Obama makes campign-style push for decifit plan

President Obama announces a Facebook town hall meeting via YouTube.
White House

President Obama will make a major push this week to drum up support for his plan to reduce the deficit. In addition to making appearances across the country, the president will sit down with local reporters to make the case that a combination of spending cuts and tax increases for the wealthy are the best approach for tackling America's debt.

The president will be drawing a contrast with the 2012 Republican budget plan, which slashes $3.5 trillion in spending over the next ten years by making dramatic cuts to entitlements like Medicare and Medicaid. The plan also reduces taxes for wealthy individuals and corporations. Republicans passed the GOP budget in the House on Friday, just two days after President Obama outlined his own vision for reducing the deficit in an agresssive speech hammering the Republican proposal.

In a series of town hall meetings in northern Virginia and Nevada -- and in a town hall meeting hosted by Facebook -- the president will discuss his plan to reduce the deficit through (at this point, mostly unspecified) spending cuts and increases on taxes for America's highest earners.

Mr. Obama will also grant interviews to reporters from news stations in Colorado, North Carolina, Texas and Indiana on Monday. The goal is to disseminate his message to a broad, locally-based audience in some key battleground states.

The next big fight in the battle over the decifit and debt concerns raising the national debt limit.

According to projections by the Treasury, the U.S. government is expected to hit its $14.3 trillion debt ceiling by May 16, 2011. If Congress does not approve an increase to the debt limit by July, the government could default on its bonds for the first time in history. Interest rates would rise and Social Security and Medicare checks would likely see delays as a result of the government's inability to make payments to agencies.

Treasury Secretary Timothy Geithner has warned that "even a very short-term or limited default would have catastrophic economic consequences that would last for decades." Geithner has repeatedly urged Congress to approve a hike on the debt limit speedily.

In an interview on Sunday, Geithner expressed his confidence that Congress would comply with that request.

"I want to make it perfectly clear that Congress will raise the debt ceiling," Geithner told ABC's Christiane Amanpour in "This Week." "I sat there with [congressional leaders], and they said, 'We recognize we have to do this. And we're not going to play around with it.'"

"This is just about the basic trust and confidence in the United States," Geithner said. "It's about the basic recognition that we made commitments, we have to meet our commitments.
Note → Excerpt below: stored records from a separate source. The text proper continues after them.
(** ** [class ClockGenerator] *)

Module ClockGenerator.

(** An argument [start] or [end] of a range: [None], an [int], or a
    [datetime] (the code tests [type(start) == datetime]). *)
Inductive limit : Set :=
| NoneArg
| IntArg (i : Z)
| DatetimeArg (t : Z).

Section Decode.

(** [bt.num2date(x, self._tz)], of the backtrader library. *)
Variable num2date : float -> Z.

(** [self._clk.array] is the raw buffer [raw]. *)
Definition _get_clock_array (raw : list float) : list Z :=
  map num2date (filter self_eq raw).

End Decode.

Definition _get_clock_range (arr : list Z) (start end_ : limit)
  (back : option Z) : result (Z * Z) :=
  start1 <- match start with
            | NoneArg => Ok 0%Z
            | DatetimeArg t => i <- bisect.bisect_left arr t ;; Ok (Z.of_nat i)
            | IntArg i => Ok i
            end ;;
  end1 <- match end_ with
          | NoneArg => Ok (Z.of_nat (length arr) - 1)%Z
          | DatetimeArg t =>
              i <- bisect.bisect_right arr t ;; Ok (Z.of_nat i - 1)%Z
          | IntArg i => Ok i
          end ;;
  match back with
  | Some b =>
      if int_truth b
      then Ok (Z.max 0 (end1 - b + 1), end1)
      else Ok (start1, end1)
  | None => Ok (start1, end1)
  end.

Definition get_clock (num2date : float -> Z) (raw : list float)
  (start end_ : limit) (back : option Z) : result (list Z * Z * Z) :=
  let arr := _get_clock_array num2date raw in
  se <- _get_clock_range arr start end_ back ;;
  arr' <- get_slice_with_end arr (fst se) (snd se) ;;
  Ok (arr', fst se, snd se).

(** [bt.num2date(self._clk.array[idx], self._tz)]: the entry of the raw
    buffer at [idx], decoded. *)
Definition get_clock_time_at_idx (num2date : float -> Z) (raw : list float)
  (idx : Z) : result Z :=
  x <- getitem raw idx ;; Ok (num2date x).

End ClockGenerator.

(** ** [class ClockHandler] *)

Module ClockHandler.

(** The attributes set by [__init__]. *)
Record handler : Set := Handler {
  clk : list Z;
  start : Z;
  end_ : Z
}.

(** The variables of [_get_data_from_list] that the scan for one clock
    value reads and writes. *)
Record locals : Set := Locals {
  v : float;
  sc_prev : option Z;
  idx_prev : option nat;
  c_idx : nat
}.

Definition set_v (x : float) (st : locals) : locals :=
  Locals x (sc_prev st) (idx_prev st) (c_idx st).

Definition set_prev (sc : Z) (sc_idx : nat) (st : locals) : locals :=
  Locals (v st) (Some sc) (Some sc_idx) (c_idx st).

Definition set_c_idx (i : nat) (st : locals) : locals :=
  Locals (v st) (sc_prev st) (idx_prev st) i.

(** How one pass through the body of the inner [for] ends: at its last
    statement, or at a [break]. *)
Inductive flow : Set :=
| Next (st : locals)
| Break (st : locals).

Section Align.

(** The truth value of a clock entry ([if sc_prev:]). *)
Variable truthy : Z -> bool.
(** [self.clk] *)
Variable self_clk : list Z.
Variable llist : list float.
Variable fill_gaps : bool.

(** Lines 148-151: remember current value if not nan. *)
Definition remember (sc : Z) (sc_idx : nat) (st : locals) : result flow :=
  x <- item llist sc_idx ;;
  Ok (Next (if self_eq x then set_prev sc sc_idx st else st)).

(** Lines 126-151: the body of the inner [for], at position [sc_idx]. *)
Definition body (c : Z) (sc_idx : nat) (st : locals) : result flow :=
  sc <- item self_clk sc_idx ;;
  if (sc <? c)%Z then
    x <- item llist sc_idx ;;
    remember sc sc_idx (if self_eq x then set_v x st else st)
  else if (sc =? c)%Z then
    x <- item llist sc_idx ;;
    Ok (Break (set_c_idx (S sc_idx)
                 (if negb (self_eq (v st)) || self_eq x
                  then set_v x st else st)))
  else if (sc >? c)%Z then
    if fill_gaps
       || match sc_prev st with
          | Some p => truthy p && (p <? c)%Z
          | None => false
          end
    then
      if truth truthy (sc_prev st) then
        ix <- item_at llist (idx_prev st) ;;
        Ok (Break (set_c_idx (S (fst ix)) (set_v (snd ix) st)))
      else
        x <- item llist sc_idx ;;
        Ok (Break (set_c_idx sc_idx (set_v x st)))
    else Ok (Break st)
  else remember sc sc_idx st.

(** Lines 125-151: [n] passes of the inner [for], from position [sc_idx]. *)
Fixpoint scan (c : Z) (n sc_idx : nat) (st : locals) : result locals :=
  match n with
  | O => Ok st
  | S n' =>
      fl <- body c sc_idx st ;;
      match fl with
      | Next st' => scan c n' (S sc_idx) st'
      | Break st' => Ok st'
      end
  end.

(** Lines 121-123: the variables when the scan for a clock value starts. *)
Definition enter (c_idx : nat) : locals := Locals nan None None c_idx.

(** Lines 121-151 for the clock value [c]:
    [for sc_idx in range(c_idx, len(llist))]. *)
Definition align (c : Z) (c_idx : nat) : result locals :=
  scan c (length llist - c_idx) c_idx (enter c_idx).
There's no alternative, and they recognize that."

Paul Ryan, speaking on CBS' "Face the Nation," said that while House Republicans did not want to see the country default on its loans, they would not agree to "rubber stamp" an increase on the debt ceiling that did not include provisions to reduce federal spending.

"Nobody wants to play around with the country's credit rating," Ryan told CBS' Bob Schieffer. "Nobody wants to see defaults happening - but we also think it's important to get a handle on future borrowing as we deal with raising the debt limit."

Ryan also disputed the implication that GOP leadership had already agreed to approve an increase. When asked if Republicans would still vote for raising the debt limit if their demands were not met, Ryan said no.

"I do not ... no, we won't raise it, just simply raise the debt limit," he said. "We will vote to have spending cuts and controls in conjunction with the debt limit increase."

He added that he did not think May 16 was a "hard-fast deadline."

Meanwhile, some Republicans are taking a hard-line approach to the question of reducing the national debt.

Rep. Tom Reed, a New York Republican, introduced a bill to the House last week that would place a clock in the House chamber measuring levels of U.S. debt.

"We are currently borrowing $58,000 per second," Reed said, according to the Hill. "We borrow at least forty cents of each dollar we spend. That is unsustainable. The debt clock will be a distinct reminder that our national debt must always be our first consideration as we continue to spend money that we do not have."